──────── Data for analysis

(* ===== verification/Prelude.v ===== *)
(** * Nekode verification library

    Nekode is a server that coordinates people, chat rooms and coding agents, and a daemon
    that runs the agents on the computers of its users.  The durable state lives behind
    [storage.Store] ([src/internal/storage]), a layer of more than a hundred operations over
    a SQL database, written against the client that ent generates from the schemas of
    [src/internal/ent/schema].  On top of it are the RPC server that daemons and agents talk
    to ([src/internal/daemonrpc]); the HTTP server of the console ([src/internal/server])
    with its accounts ([src/internal/auth]) and its preview tunnels
    ([src/internal/tunnelregistry]); and the integrations with instant messengers
    ([src/internal/im*]).  The daemon is [src/cmd/nekode-daemon].  This library models these
    parts operation by operation, up to the whole server as one dispatch over its routes and
    the daemon as programs over what it asks of the world, and proves what the parts promise
    each other and their users.

    ** How the model is built

    An operation [Op] of the code is the definition [Op]; a record has the fields of its
    struct.  The layers of the model are those of the program.

    Language and libraries:
    - [Prelude]: notations, automation, list and boolean lemmas.
    - [GoStr], [GoText], [GoFlag]: what the code uses of Go's [strings], [strconv],
      [unicode/utf8], [flag] and integer types: [TrimSpace] with its Unicode white space,
      [ToLower], searching, numbers, durations, 32- and 64-bit wrap-around ([u32], [i64]).
    - [Json], [JsonValue], [JsonRound]: [encoding/json]: the scanner as its state machine,
      decoding into structs, and writing; [JsonRound] shows that what is written reads back.
    - [Base64]: the unpadded URL alphabet.
    - [Sql]: the database as an interface.  [SqlEngine] is a family of tables with
      insert, select, update and delete; [SqlLaws] is what the store relies on (unique
      indexes enforced, selected rows exactly the matching ones in an order the
      [ORDER BY] allows, ties undetermined).  [list_engine] is an engine that satisfies
      the laws; the witnesses run on it.

    Storage ([src/internal/storage]):
    - [Models], [Schema]: the structs of [models.go], field by field with their setters,
      and per entity the primary key, unique indexes and validators of its ent schema.
    - [Store]: the state (one table per entity and the number of open transactions), the
      state-and-error monad [M], the builders of the ent client with their error
      classes, transactions ([in_tx], with the errors on which a path really rolls
      back), and a weakest-precondition calculus with one rule per builder.  [history]
      and [progress] state how a table evolves: rows stay in place, change by a step,
      and keep the table's invariant.
    - [Frame]: which tables an operation leaves alone, decided from its definition.
      [WellFormed]: the rows of every table valid and apart by their keys, and the rules by
      which operations keep them so.
    - [Users] to [AgentRuns]: the components of the store, listed below.

    RPC server ([src/internal/daemonrpc]):
    - [Proto]: the generated messages.  [Rpc]: the server's maps next to the store, the
      monad [R] of handlers (a handler stops at its first status error, which undoes
      nothing), [replay], [reserve] and [remember].  [RpcConv], [RpcText]: conversions
      and the redaction of text.
    - [RpcAgents], [RpcTasks], [RpcMessages], [RpcReminders], [RpcMemory], [RpcPrompt],
      [AgentInstances]: the handlers, by theme.  [RuntimeCatalog], [RuntimeAdapter]: the
      runtimes of agents, their templates and command lines, and the inventory a daemon
      reports.
    - [RpcServer]: the requests as one type, their dispatch [serve], and sequences of
      requests and restarts; the methods that the console calls besides are among them.
      [RpcOnce]: the calculus that shows a request runs once.
    - [TunnelRegistry], [RpcProxy]: the registry of tunnel streams, and the handler of a
      stream as a machine over it.

    HTTP server ([src/internal/server]):
    - [Http], [HttpBase]: requests, replies, bodies and the middleware; a handler is a
      computation of [R] that ends in a reply.  [Auth]: accounts.
    - [HttpRooms], [HttpWork], [HttpIm], [HttpBridge], [HttpPublic], [Media],
      [Enrollment], [Preview], [TunnelPump]: the handlers, by theme.
    - [HttpServer]: a request names a [route], [serve] dispatches it over the [Site], all
      the state that requests share; a request is one step.
    - [HttpMoves], [HttpGuard], [HttpAuthors], [HttpEvents]: what every request can and
      cannot do to the site.
    - [ServerConfig]: the configuration and the entry point.

    Instant messengers ([src/internal/im*]): [ImAdapter] (providers and their
    configurations), [ImNormalize] and [ImInbound] (what comes in), [ImRender] (what goes
    out), [ImPolicy] (who may talk to an agent), [ImBinding] (linking an endpoint to an
    account), [ImCoord] (what becomes of a message) with [SessionQueue] (the per-chat queue
    of commands), [ImChannels] (the webhooks).

    Daemon ([src/cmd/nekode-daemon]):
    - [DaemonConfig]: the configuration.  [Daemon]: functions as trees of effects (calls,
      clock, random source, operating system), whose branches are the answers the world may
      give, and a calculus of monitors over their traces.
    - [DaemonRun]: executing one run.  [DaemonSupervisor]: the goroutines that start runs.
    - [DaemonTunnel], [TunnelSocket]: the daemon's end of a preview request, and the four
      loops of a WebSocket.

    A reading of the clock and a freshly drawn identifier are arguments ([now], [fresh_id])
    in the store, and functions of a counter in the servers (class [Env]).  An error does
    not undo what an operation wrote before it, unless a transaction does.  Operations made
    of several statements are one step only where the code opens a transaction; [Events]
    models the interleaving of the statements of concurrent calls.  An RPC handler is one
    step, as it holds the server's mutex for most of its body, and so is an HTTP handler.
    Where interleaving is the point ([SessionQueue], [TunnelRegistry], [RpcProxy],
    [DaemonSupervisor], [DaemonTunnel], [TunnelSocket], the open streams of [HttpEvents])
    each critical section, effect or turn of a loop is a step.

    What is not under [src/] is a parameter, with what the code relies on as laws:
    - the database ([SqlEngine]) and the [LIKE] of messages with the encoding of their
      attachments ([TextLib]); the clock and random identifiers ([Env]); what a build fixes
      ([Build]);
    - Go's tables beyond ASCII ([Unicode], [UpperCase], [Quoter]), its floating point
      ([Floats], [FloatScale], [Seconds]), the parsing of times and URLs ([TimeLib],
      [Rfc3339], [UrlLib]), its printing of values ([Sprinter]), the order in which it visits
      a map ([MapOrder]);
    - digests, ciphers and decoders ([Sha256], [Sha1], [Crypto], [Aes], [Xml], [Sniffer]) and
      the codec of messages ([ProtoJSON]);
    - the files behind attachments ([Loader]) and the service that links accounts ([ILink]).
    Each is instantiated by concrete functions in the witnesses.

    ** The components and their theorems

    Storage:
    - [Users]: accounts, the bootstrap of the first administrator (at most one ever
      succeeds, and then the server is initialised), sessions and their expiry.
    - [Tasks]: task states and versions; the claim, a conditional update, gives a task
      to exactly one agent whatever claims race for it.  [TaskAttempts]: one row per task
      and number; claims are idempotent.
    - [Events]: the event log; sequences have no gap and no repetition under any
      interleaving of concurrent appends; the retry loop (five attempts, as in the code)
      is modelled with its bound.
    - [Idempotency]: at most one reservation of a request key wins.
    - [Decisions]: proposals and votes; counters, quorum, supersession.
    - [Reminders]: every change writes its event in the same transaction.
    - [Tunnels]: the tunnel lifecycle as a transition relation that every operation
      follows, the expiry loop as one bulk update, and the race its statements allow.
    - [Endpoints]: the referential guard of an endpoint's deletion.
    - [ImChats]: authorization requests and their approval into one subscription, at most
      once per request.
    - [Channels]: rooms and members; every member is in a room that exists.
    - [Messages]: messages, search, saved messages; the paged listing equals filtering the
      whole history, and its loop ends within the fuel it is given: one round more than
      the table has rows, since every round skips at least fifty.
    - [Threads]: unread counts and read marks.
    - [Deliveries]: outbound deliveries and the retry policy; the doubling loop gets fuel
      six because thirty seconds doubled five times exceed the cap.
    - [Routes]: the resolution of notification routes against its documented contract.
    - [AgentRuns]: the event log of a run; the run's row counts its events.

    RPC server:
    - [RpcServer]: whatever requests arrive in whatever order, restarts between them
      included, the body of an idempotent method runs at most once per key, and a retry
      of an answered request gets the stored answer and changes nothing.
    - [RpcText], [RpcPrompt]: truncation stays within its limit; no secret of a key the
      server knows reaches the launch prompt.  [RpcMemory]: the approval of a tunnel over
      RPC asks for no role.
    - [RuntimeAdapter]: a runtime that is reported healthy can be started, and which options
      nothing reads.  [AgentInstances]: what the daemon writes of a template the server reads
      back, and each healthy runtime of an inventory can be given agents.
    - [TunnelRegistry]: streams, responders and their maps stay consistent; a handler
      that detaches removes its own stream only.  [RpcProxy]: a stream's handler ends.

    HTTP server:
    - [HttpGuard]: the routes of accounts are closed without an open session; rooms change
      only by those who manage them; and whatever requests arrive, the database stays well
      formed.  [HttpAuthors]: the history of messages only grows, and each message is signed
      by who wrote it.
    - [HttpEvents]: a stream of server events delivers every event of its scope once and in
      order, whatever others append.
    - [Auth]: logging in then authenticating gives the account until the session expires.
      [Enrollment]: a revoked enrollment is never accepted again.
    - [Preview]: who passes the guards of a preview, and the relay of a response.
    - [ServerConfig]: the configuration that is served with has been checked.

    Instant messengers:
    - [ImCoord]: a message is stored only where it is authorized, and once while its mark
      lasts.  [SessionQueue]: one request of a chat at a time, in order, each answered, under
      any interleaving.
    - [ImAdapter]: redaction hides sensitive fields.  [ImRender]: a text is cut into pieces
      within the messenger's length, nothing of it lost.  [ImPolicy]: when the order of a map
      decides nothing.  [ImNormalize]: what is normalised is valid.

    Daemon:
    - [DaemonRun]: every execution of a run follows the protocol of permit, report, command
      and release, whatever the world answers; its verdict and its archive are determined by
      how the command ended.
    - [DaemonSupervisor]: one process per run under any interleaving.
    - [DaemonTunnel], with [Preview] and [TunnelPump]: a preview request gets the answer of
      the local service, and its body arrives in order.  [TunnelSocket]: the bytes of a
      WebSocket arrive in order, and why neither half ends.
    - [DaemonConfig]: a configuration that loads is usable.

    Several theorems and many examples show where the code does not do what it means to, or
    what a comment says: a tunnel that is rejected while it expires, a late vote that leaves
    its transaction open, a visitor that picks the daemon's port.

    ** What is not modelled

    Commit failures and lost connections (a statement either succeeds or fails with an
    error class of ent), the opening and migration of the database, the drawing of random
    identifiers, the cache, the generated client of ent.  In the RPC server: a nil store,
    the text of an error's cause, the interleaving of two handlers, the wrappers of streams.
    In the HTTP server: the static answers, the web console, the texts of scripts, and the
    rate limiters, which compute in floating point (their verdict is an argument).  Of the
    messengers: the clients that send, QQ, ServerChan and the terminal.  Of the daemon: its
    tickers and reconnects, and what is only logged. *)
From stdpp Require Export base tactics list strings sorting gmap.
From Stdlib Require Export Ascii ZArith Lia.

────────────────

- [Task to carry out] Within the records above, determine how many lines contain the word "RpcProxy". Respond with that number and no other text.

- [Task output] 3